Tuesday, April 27, 2010

Medias Res

There’s this episode of Scrubs where Elliot discovers that a big part of what makes her so miserable is that fact that she never stops talking about her misery.


Although on some level, I believe it may be more honorable to muddle through your misery with quiet musings of immeasurable wisdom, I took the path better trodden.


For the past five months, I did what I actually do quite well by now: I grit my teeth, put my head down, and bore it. The sad truth is that I am not strong enough to endure both hope and despair at the same time; or, perhaps I am indeed that strong, but my already sapped reserves could not find the strength to speak and write about the hope I found living alongside despair.


As you can see, I’ve already been overrun by metaphor.

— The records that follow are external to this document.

(** * MTG card scanner front end (src/src/App.jsx): card library and scan loop

    Shallow embedding of the React component [App]:
    - the [cardLibrary] state and its three updaters (the functional
      update inside [captureFrame], [updateQuantity], [removeCard]);
    - [exportToCSV]'s string construction;
    - the scan loop: the [setInterval] tick calling [captureFrame], the
      [isRequestInFlight] gate, the fetch settlement and the timers armed
      with [setTimeout].

    JavaScript strings are [string]; [===] on strings is [String.eqb];
    JS numbers holding quantities and deltas are [Z]; [Date.now()] is a
    [nat] (milliseconds since the epoch). *)

From Stdlib Require Import String Ascii List Bool ZArith Lia.
From Stdlib Require Import Decimal DecimalString.
Import ListNotations.
Open Scope Z_scope.
Open Scope string_scope.

(** ** Number rendering, as template literals render integers *)

Definition string_of_nat (n : nat) : string :=
  NilZero.string_of_uint (Nat.to_uint n).

Definition string_of_Z (z : Z) : string :=
  NilZero.string_of_int (Z.to_int z).

(** ** The card library *)

(** One row of [cardLibrary]: [{ name, quantity, id }]. *)
Record Card := mkCard { name : string; quantity : Z; id : string }.

Definition Library := list Card.

(** [{ ...card, quantity: q }] *)
Definition with_quantity (card : Card) (q : Z) : Card :=
  mkCard card.(name) q card.(id).

(** The functional update passed to [setCardLibrary] on a match
    (App.jsx 67-81); [now] is the value of [Date.now()]. *)
Definition recordMatch (prevLibrary : Library) (data_name : string) (now : nat)
  : Library :=
  match find (fun card => String.eqb card.(name) data_name) prevLibrary with
  | Some _ =>
      map (fun card =>
             if String.eqb card.(name) data_name
             then with_quantity card (card.(quantity) + 1)
             else card) prevLibrary
  | None =>
      (prevLibrary ++
         [mkCard data_name 1 (data_name ++ "-" ++ string_of_nat now)])%list
  end.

On a personal and professional level, I am coming to find that these past two years mean very little to my potential employers, and as you may infer from my last post, this has also been difficult.


I’m not sure when or where the stories from the past two years will come out, but I like to think that they will emerge once I am removed from the situation. While for some, writing is an act of catharsis; I usually find that for me, writing is an act of summation and understanding. I find it hard to write when I am confused, in medias res. I prefer the story: beginning, middle, and end.

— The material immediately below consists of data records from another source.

Lemma unreadable_file_not_fetched_again_witness :
  exists_ (os (fst unreadable_run))
    (product_filename (self (fst unreadable_run)) FieldCapacity) = true
  /\ transfers
       (trace (fst (FC unit wget open_bytes None (Some "nearest")
                      (fst unreadable_run))))
     = transfers (trace (fst unreadable_run)).
Proof.
  apply (unreadable_file_not_fetched_again unit wget open_bytes FieldCapacity
           None None None (Some "nearest") unreadable (fst unreadable_run)
           "not a raster file").
  exact unreadable_run_raises.
Defined.

Lemma repeated_call_same_raster_witness :
  FC unit wget open_bytes None None (fst first_run)
  = (record unit
       (call_open (product_filename (self (fst first_run)) FieldCapacity)
          None (effective_resampling (self (fst first_run)) None))
       (fst first_run),
     inr out_grid).
Proof.
  apply (repeated_call_same_raster unit wget open_bytes FieldCapacity None
           None fresh (fst first_run) out_grid).
  exact first_run_raster.
Defined.


Lemma default_source_directory_witness :
  source_directory home_instance
  = join (working_directory home_instance) DEFAULT_DOWNLOAD_DIRECTORY.
Proof.
  apply (default_source_directory env (Some "~/soil/../grids")
           DEFAULT_RESAMPLING).
  reflexivity.
Defined.

Lemma default_working_directory_witness :
  working_directory (__init__ env None (Some "cache") DEFAULT_RESAMPLING)
  = normpath (getcwd env).
Proof.
  apply (default_working_directory env (Some "cache") DEFAULT_RESAMPLING).
  reflexivity.
Defined.

Lemma product_file_in_source_directory_witness :
  dirname (product_filename home_instance WiltingPoint)
  = source_directory home_instance
  /\ basename (product_filename home_instance WiltingPoint)
     = basename (product_URL WiltingPoint).
Proof.
  apply (product_file_in_source_directory env (Some "~/soil/../grids") None
           DEFAULT_RESAMPLING WiltingPoint).
  reflexivity.
Defined.

Lemma instance_from_its_attributes_witness :
  __init__ env
    (Some (working_directory home_instance))
    (Some (source_directory home_instance))
    (resampling home_instance)
  = home_instance.
Proof.
  apply (instance_from_its_attributes env (Some "~/soil/../grids") None
           DEFAULT_RESAMPLING).
  reflexivity.
Defined.

Lemma product_names_canonical_witness :
  canonical (source_directory home_instance)
  /\ canonical (product_filename home_instance FieldCapacity)
  /\ canonical (product_filename home_instance FieldCapacity ++ ".download").
Proof.
  apply (product_names_canonical env (Some "~/soil/../grids") None
           DEFAULT_RESAMPLING FieldCapacity).
  reflexivity.
Defined.

(** The directories of the instance below the home directory. *)
Example home_directories :
  working_directory home_instance = "/home/user/grids"
  /\ source_directory home_instance = "/home/user/grids/SoilGrids_download".
Proof. split; vm_compute; reflexivity. Qed.

(** A grid that declares no missing value: only the sentinel becomes the
    marker. *)
Example undeclared_grid_run :
  undeclared_run = (fst undeclared_run, inr undeclared_out).
Proof.
  apply injective_projections; [reflexivity | vm_compute; reflexivity].
Qed.

(** The clamped cells of the wide raster. *)
Example wide_cells :
  cell_at (cells wide_out) 0 0 = Some (Fin 0)
  /\ cell_at (cells wide_out) 0 1 = Some (Fin 1).
Proof. split; reflexivity. Qed.

End CoverageWitness.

With three weeks left of the semester, I am near the end, but still close enough to the middle that I lack the clarity to tell the story of my last five months. The story requires a careful balance of hope and despair, but for now, I will speak and feel no misery.


Dad asked, "What happens when the carpetbagger goes home?"


She leaves again.

1 comment:

  1. Ah, you write so well. You might think that your writings are acts of summation and understanding; I can get that. However, even with this posting, you have begun to write and you do not know where . . . the writing . . . will go. This reader is excited by that!!!

    Can a person summarize something that is still occurring?

    Can a person understand something happening whilst in the middle of it? Yes, but it's probably a different kind of understanding that happens either before or after the event happens.

    Wow - it is GREAT to read your writing again.